IFSC code is used for electronic payment system systems such as real estate termination (RTGS), NEFT and Centralized Funds Management System (CFMS). This code is mandatory to transfer the fund from one bank account to another. All bank branches will have a different code and no two branches (even one bank) will ever be the same.
In the IFSC code, the first 4 digits of the IFSC represent the bank and the last 6 letters represent the branch. The 5th character is zero.
The 11-digit State Bank of India’s (SBI) IFSC, the first four letters will be ‘SBIN’, and the last 6 digits will represent the branch code. For example, the IFSC code of the SBI branch at 23, Himalaya House, Kasturba Gandhi Marg, New Delhi 110001, is SBIN0005943. Here, 005943 is a branch code.
What is MICR?
MICR code is a code printed on checks using MICR (Magnetic Ink Character Recognition Technology). This enables the identification of checks and exchanges means faster processing.
The MICR code is a 9-digit code that uniquely identifies the bank and branch participating in the Electronic Clearing System (ECS).
It consists of 3 parts:
The first three digits represent a city (City Code). They are attached to the PIN code we use for postal addresses in India.
The next three numbers represent the bank (Bank Code)
The last 3 digits represent a branch (Branch Code)
The MICR code is located at the bottom of the test page, next to the check number. You can also find it printed on the first page of your savings bank account.
What is the MICR code used for?
One is required to state the MICR code while completing various financial transaction forms such as investment forms or SIP or transfer forms.
What is a check number?
The test number is a 6-digit number assigned to each sheet.

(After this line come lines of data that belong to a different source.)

(** The network address of a record is counted once when the record is
    stored and never otherwise; adding a record to a free position stores it,
    adding to an occupied one changes nothing and returns the occupant. *)
Theorem add_then_count (os : list op) t r :
  Forall op_ok os → record_ok r → run_ops B S W os = Some t →
  ∃ t', match slot_at t (pos B S W r) with
        | None => add B S W t r = Some (t', None) ∧ count S t' r = Some 1%nat
        | Some o => add B S W t r = Some (t', Some o) ∧ t' = t ∧
                    count S t r = Some (if bool_decide (o = r) then 1%nat else 0%nat)
        end.
Proof.
  intros Hos Hr Hrun.
  assert (table_ok B S W t) as Hok by by eapply reachable_ok.
  destruct (locate B S W HB HS t r (proj1 Hok)) as (b&c&Hb&Hl&Hc&Hat).
  rewrite Hat. unfold add, bucket_add. rewrite Hb. cbn [mbind option_bind]. rewrite Hc.
  cbn [mbind option_bind]. destruct c as [o|]; cbn [mbind option_bind].
  - exists t. rewrite list_insert_id by done. split_and!; try done.
    rewrite count_ok, Hat by done.
    rewrite (bool_decide_ext (Some o = Some r) (o = r)); [done|]. split; congruence.
  - eexists. split; [done|].
    assert (table_ok B S W (<[derive_bucket B W r:=<[derive_slot S r:=Some r]> b]> t)) as Hok'.
    { apply (reachable_ok (os ++ [OpAdd r])).
      - apply Forall_app. split; [done|]. by apply Forall_singleton.
      - unfold run_ops in *. rewrite foldl_app, Hrun. cbn. unfold add, bucket_add.
        rewrite Hb. cbn [mbind option_bind]. by rewrite Hc. }
    rewrite count_ok by done. rewrite bool_decide_eq_true_2; [done|].
    destruct (write_cell B S W HS t r b (Some r)) as [_ Hw]; [apply Hok|done..|].
    rewrite Hw. by rewrite decide_True.
Qed.
End Properties.

(** ** Witnesses, at the sizes of [AddrTable] ([src/net/addr.rs]) *)

Module Witness.
Import Addr.Demo.

Definition peer (k port : Z) : record :=
  record_new (Ipv4 [10; 0; 0; k]) port 1 (V4 [1; 1; 1; 1]).
Definition demo_ops : list op :=
  [OpAdd (peer 1 8333); OpAdd (peer 2 8333); OpFailure 5000000000 (peer 1 8333);
   OpSuccess 6000000000 6000000001 (peer 2 8333); OpRemove (peer 9 8333)].
Definition demo_table : Table := default [] (run_ops 16 16 4 demo_ops).

Lemma demo_ops_ok : Forall op_ok demo_ops.
Proof. repeat constructor; by apply (bool_decide_unpack _); vm_compute. Qed.
Lemma demo_run : run_ops 16 16 4 demo_ops = Some demo_table.
Proof. vm_compute. reflexivity. Qed.

Lemma table_refines_map_witness :
  ∃ t, run_ops 16 16 4 demo_ops = Some t ∧ refines 16 16 t (spec_ops 16 16 4 demo_ops).
Proof. apply (table_refines_map 16 16 4); lia. Defined.

Lemma table_placed_witness :
  length demo_table = 16%nat ∧ Forall (λ b : Bucket, length b = 16%nat) demo_table ∧
  ∀ i j r, slot_at demo_table (i, j) = Some r →
    i = derive_bucket 16 4 r ∧ j = derive_slot 16 r ∧ record_ok r.
Proof.
  apply (table_placed 16 16 4 ltac:(lia) ltac:(lia) ltac:(lia) demo_ops).
  - apply demo_ops_ok.
  - apply demo_run.
Defined.

Definition demo_source : list Z := source_id (V4 [1; 1; 1; 1]).

Lemma source_limited_witness :
  (length (source_buckets 16 demo_source demo_table) ≤ 4)%nat ∧
  ((4 < 16)%nat → ∃ i, (i < 16)%nat ∧
     i ∉ source_buckets 16 demo_source demo_table).
Proof.
  apply (source_limited 16 16 4 ltac:(lia) ltac:(lia) ltac:(lia) demo_ops).
  - apply demo_ops_ok.
  - apply demo_run.
Defined.

Lemma select_total_witness :
  ∃ res, select 16 16 77 (λ i, Z.of_nat i) (λ _, 7000000000) demo_table = Some res ∧
    (res = None ↔ ∀ p, slot_at demo_table p = None) ∧
    (∀ r, res = Some r → ∃ p, slot_at demo_table p = Some r).
Proof.
  apply (select_total 16 16 4 ltac:(lia) ltac:(lia) demo_ops). apply demo_run.
Defined.

Lemma polled_record_is_rested_witness :
  ∃ res, random_from_bucket 2 0 0 [None; Some (peer 1 8333)] = Some res ∧
    (res = None ↔ bucket_is_empty [None; Some (peer 1 8333)] = true) ∧
    (∀ r, res = Some r → ∃ i, [None; Some (peer 1 8333)] !! i = Some (Some r)) ∧
    (∀ i r', i ≠ random_slot 2 0 → [None; Some (peer 1 8333)] !! i = Some (Some r') →
       rested 0 r' → ∃ r, res = Some r ∧ rested 0 r).
Proof. apply (polled_record_is_rested 2 ltac:(lia)). reflexivity. Defined.

Lemma add_then_count_witness :
  ∃ t', match slot_at demo_table (pos 16 16 4 (peer 5 8333)) with
        | None => add 16 16 4 demo_table (peer 5 8333) = Some (t', None) ∧
                  count 16 t' (peer 5 8333) = Some 1%nat
        | Some o => add 16 16 4 demo_table (peer 5 8333) = Some (t', Some o) ∧
                    t' = demo_table ∧
                    count 16 demo_table (peer 5 8333)
                    = Some (if bool_decide (o = peer 5 8333) then 1%nat else 0%nat)
        end.
Proof.
  apply (add_then_count 16 16 4 ltac:(lia) ltac:(lia) ltac:(lia) demo_ops).
  - apply demo_ops_ok.
  - by apply (bool_decide_unpack _); vm_compute.
  - apply demo_run.
Defined.
End Witness.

It is written on the left side below the check. It is best to check, for example, count and check the number on each test sheet in the new test book when you receive it at the bank. This ensures that no check is lost in the checkbook.
Ideally, you should record the transaction in which you used each test sheet on which the purchase record slip attached at the beginning or end of the checkbook. In this record, you must state the test number, test date, amount and payee.